People after sometime lose all their enthusiasm and tend to trick the time to pass, just pass without them doing anything useful for the tasks they were assigned to do, or some others whose tasks are too easy for them and so they can finish all their assignments too quickly to linger for the rest of the day they have to spend in their working places staring at nothingness, drowning in oblivion, cursing their luck and finally accepting their destinies. These people, for sure, live, and they may even live longer than others who just give their stupid everything for the work they do, and, as they say, really earn the money they get. However, these people live but on the margin of the life; they never make headlines; they never leave an impact except for the negative one they spread around like germs spread in a weak body eating it out from the inside, making it too fragile to ever sustain life the way we, human beings, are to sustain life. These people think they trick the time to pass by to finish their day after day after day at work, and they get their paychecks at the end of the month, and then nothing happens at all except that time really passes them by like a train long been waited to arrive just for them to listen to it hooting, watch it pass, and then miserably wait for the next one to come for it may be the one they are waiting for, but they are waiting for nothing more than Godot that never comes.
I understand all the suffering of having to do something you may not like or where you feel only a small portion of your talents and skills are being activated, so you fear to lose the rest and thus never realizing your true potential in life. But I would love to think that our true potential in life is not up to others to have it realized for us. Even their help is just a small push, but it is we who have to do all the rest. I choose to give the best I can for any work I happen to be doing until I get to do the work I love doing. I prefer to do the things that do not show my full potential very well to have a better chance of showing my potential when the time comes. I’d rather wait for no buses or trains to take me anywhere; I will go there on foot and catch the train on the way; for when it comes, I will be ready to get on it and bear with its super speed.
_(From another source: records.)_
(** C5. Every valid identifier survives [to_string] followed by [parse],
    with and without hyphens.  The two spellings of scenario B parse to
    equal values, and [to_string] gives each spelling back, lowercase, 36
    and 32 characters long. *)
Theorem parse_to_string_roundtrip (u : uuidv7) :
  valid u = true ->
  parse (to_string u true) = inr u /\
  parse (to_string u false) = inr u /\
  (exists v w,
     parse "01965347-e56d-7571-a1bb-6120dba3a645" = inr v /\
     parse "01965347e56d7571a1bb6120dba3a645" = inr w /\
     eqb v w = true /\ v = w /\
     to_string w true = "01965347-e56d-7571-a1bb-6120dba3a645"%string /\
     to_string v false = "01965347e56d7571a1bb6120dba3a645"%string /\
     String.length (to_string w true) = 36%nat /\
     String.length (to_string v false) = 32%nat).
Proof.
  intros Hv. split; [|split].
  - apply parse_to_string. exact Hv.
  - apply parse_to_string. exact Hv.
  - exists (from_array [1; 150; 83; 71; 229; 109; 117; 113; 161; 187; 97; 32; 219; 163; 166; 69]).
    exists (from_array [1; 150; 83; 71; 229; 109; 117; 113; 161; 187; 97; 32; 219; 163; 166; 69]).
    repeat split; vm_compute; reflexivity.
Qed.

Lemma parse_to_string_roundtrip_witness :
  parse (to_string (from_array [1; 150; 83; 71; 229; 109; 117; 113; 161; 187; 97; 32; 219; 163; 166; 69]) true)
  = inr (from_array [1; 150; 83; 71; 229; 109; 117; 113; 161; 187; 97; 32; 219; 163; 166; 69]).
Proof.
  apply (parse_to_string_roundtrip
           (from_array [1; 150; 83; 71; 229; 109; 117; 113; 161; 187; 97; 32; 219; 163; 166; 69])).
  vm_compute. reflexivity.
Defined.
Lemma read_lines_spec json_loads path f :
  forall data,
    (read_lines json_loads path f data).2
    = match mapM json_loads f with
      | Some rows => Ok (data ++ rows)%list
      | None => Raise JSONDecodeError
      end.
Proof.
  induction f as [|line f IH]; intros data; simpl; [by rewrite app_nil_r|].
  destruct (json_loads line) as [v|]; simpl; [|done].
  specialize (IH (data ++ [v])%list).
  destruct (read_lines json_loads path f (data ++ [v])) as [trace r]. simpl in *.
  rewrite IH. destruct (mapM json_loads f); simpl; [|done]. by rewrite <- app_assoc.
Qed.

Lemma omap_unparsed (json_loads : string -> option json) f1 bad f2 :
  json_loads bad = None ->
  omap json_loads (f1 ++ bad :: f2)%list = omap json_loads (f1 ++ f2)%list.
Proof. intros H. rewrite !omap_app. csimpl. by rewrite H. Qed.

(** C5, amended. In [load_wellcome_data], read without a cap, a line that
    does not parse is skipped and raises nothing: the loop goes on with the
    next line, the call gives what it gives for the file without that line,
    and the records are those of the lines that parse, flattened in file
    order. [load_data] skips nothing: it returns the rows of all lines when
    every line parses and raises [JSONDecodeError] otherwise. *)
Theorem unparsed_lines json_loads so f fs path :
  load_wellcome_data json_loads so None f
  = mapM (extract_all_fields so) (omap json_loads f) /\
  (forall f1 bad f2,
     f = (f1 ++ bad :: f2)%list -> json_loads bad = None ->
     load_wellcome_data json_loads so None f
     = load_wellcome_data json_loads so None (f1 ++ f2)%list) /\
  (fs !! path = Some (GzipText f) ->
   (load_data json_loads fs path).2
   = match mapM json_loads f with
     | Some rows => Ok rows
     | None => Raise JSONDecodeError
     end).
Proof.
  split_and!.
  - apply load_wellcome_data_spec.
  - intros f1 bad f2 -> Hbad. rewrite !load_wellcome_data_spec.
    change (lines_read None 0 ?l) with l. by rewrite omap_unparsed.
  - intros Hf. unfold load_data. rewrite Hf.
    pose proof (read_lines_spec json_loads path f []) as H.
    destruct (read_lines json_loads path f []) as [trace r]. simpl in *. by rewrite H.
Qed.

Lemma unparsed_lines_witness :
  braces_stream = ([] ++ "{" :: ["{}"])%list /\
  loads_braces "{" = None /\
  braces_files !! "works.json.gz" = Some (GzipText braces_stream) /\
  load_wellcome_data loads_braces first_occurrence None braces_stream
  = load_wellcome_data loads_braces first_occurrence None ["{}"] /\
  load_wellcome_data loads_braces first_occurrence None braces_stream
  = mapM (extract_all_fields first_occurrence) [JObj []] /\
  (load_data loads_braces braces_files "works.json.gz").2 = Raise JSONDecodeError.
Proof.
  assert (braces_files !! "works.json.gz" = Some (GzipText braces_stream)) as H
    by (vm_compute; reflexivity).
  destruct (unparsed_lines loads_braces first_occurrence braces_stream
              braces_files "works.json.gz") as (G1 & G2 & G3).
  split; [reflexivity|]. split; [reflexivity|]. split; [exact H|].
  split; [exact (G2 [] "{" ["{}"] eq_refl eq_refl)|]. split; [exact G1|exact (G3 H)].
Defined.

(** C6. For a path that does not exist [load_data] raises
    [FileNotFoundError] after the test of existence alone: the file is
    neither opened nor read. For a path that exists it does not raise this
    error. *)
Theorem load_data_not_found json_loads fs path :
  (fs !! path = None ->
   load_data json_loads fs path = ([PathExists path], Raise FileNotFoundError)) /\
  (is_Some (fs !! path) ->
   (load_data json_loads fs path).2 <> Raise FileNotFoundError).
Proof.
  split.
  - intros H. unfold load_data. by rewrite H.
  - intros [node H]. unfold load_data. rewrite H. destruct node as [|f|]; simpl; try done.
    pose proof (read_lines_spec json_loads path f []) as Hr.
    destruct (read_lines json_loads path f []) as [trace r]. simpl in *. rewrite Hr.
    by destruct (mapM json_loads f).
Qed.
(** * Cynaps3 OpenClaw plugin: request/response client core

    A shallow embedding of the plugin's client core and of the tool handlers
    built on it:

    - [src/core/pick.ts]        the parameter sanitizer [pick];
    - [src/core/errors.ts]      [CynapsApiError] and [wrapError];
    - [src/core/types.ts]       [isConfirmationResponse];
    - [src/core/result.ts]      [jsonResult];
    - [src/core/api-client.ts]  the client: its constructor, [fromContext],
      [buildHeaders], [call], [rpc], [query], [parseRetryAfter];
    - [src/core/config.ts]      [parseConfig] and [getString];
    - [src/tools/_registry.ts]  [registerAllTools];
    - [src/commands/status.ts]  the status command and [formatStatus];
    - [src/tools/*.ts]          the handlers of the preflight, library,
      write, project, generate and content tools.

    JavaScript values are a tree type; exceptions are an explicit result
    type; the network and the timer are an event log threaded through a
    small monad, with the backend's answers supplied by an environment. *)

From Stdlib Require Import ZArith QArith String Ascii List Bool Lia.
From stdpp Require Import base decidable option list gmap strings pretty.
Some whine about the no chances they have in life, but I think that they haven’t done much to deserve what they dream to get from life, and they just want to get to the top of the stairs with one gigantic leap, but this leap is not accounted for; it may get them to the top and it may not. They can wait for this lucky strike to come, but I can’t wait for it; I am going to make this lucky strike with my own two hands, and the road leading there is full of positivity, joy, and happiness because even if I die trying, I will have been active until I die, not numb and dead while I am still alive. I don’t care if I am underpaid, underrated or underestimated because that’s only what they think, not my own opinion. I disagree with them, but my system is going to work not theirs. And this numbness I will never feel before I am dead.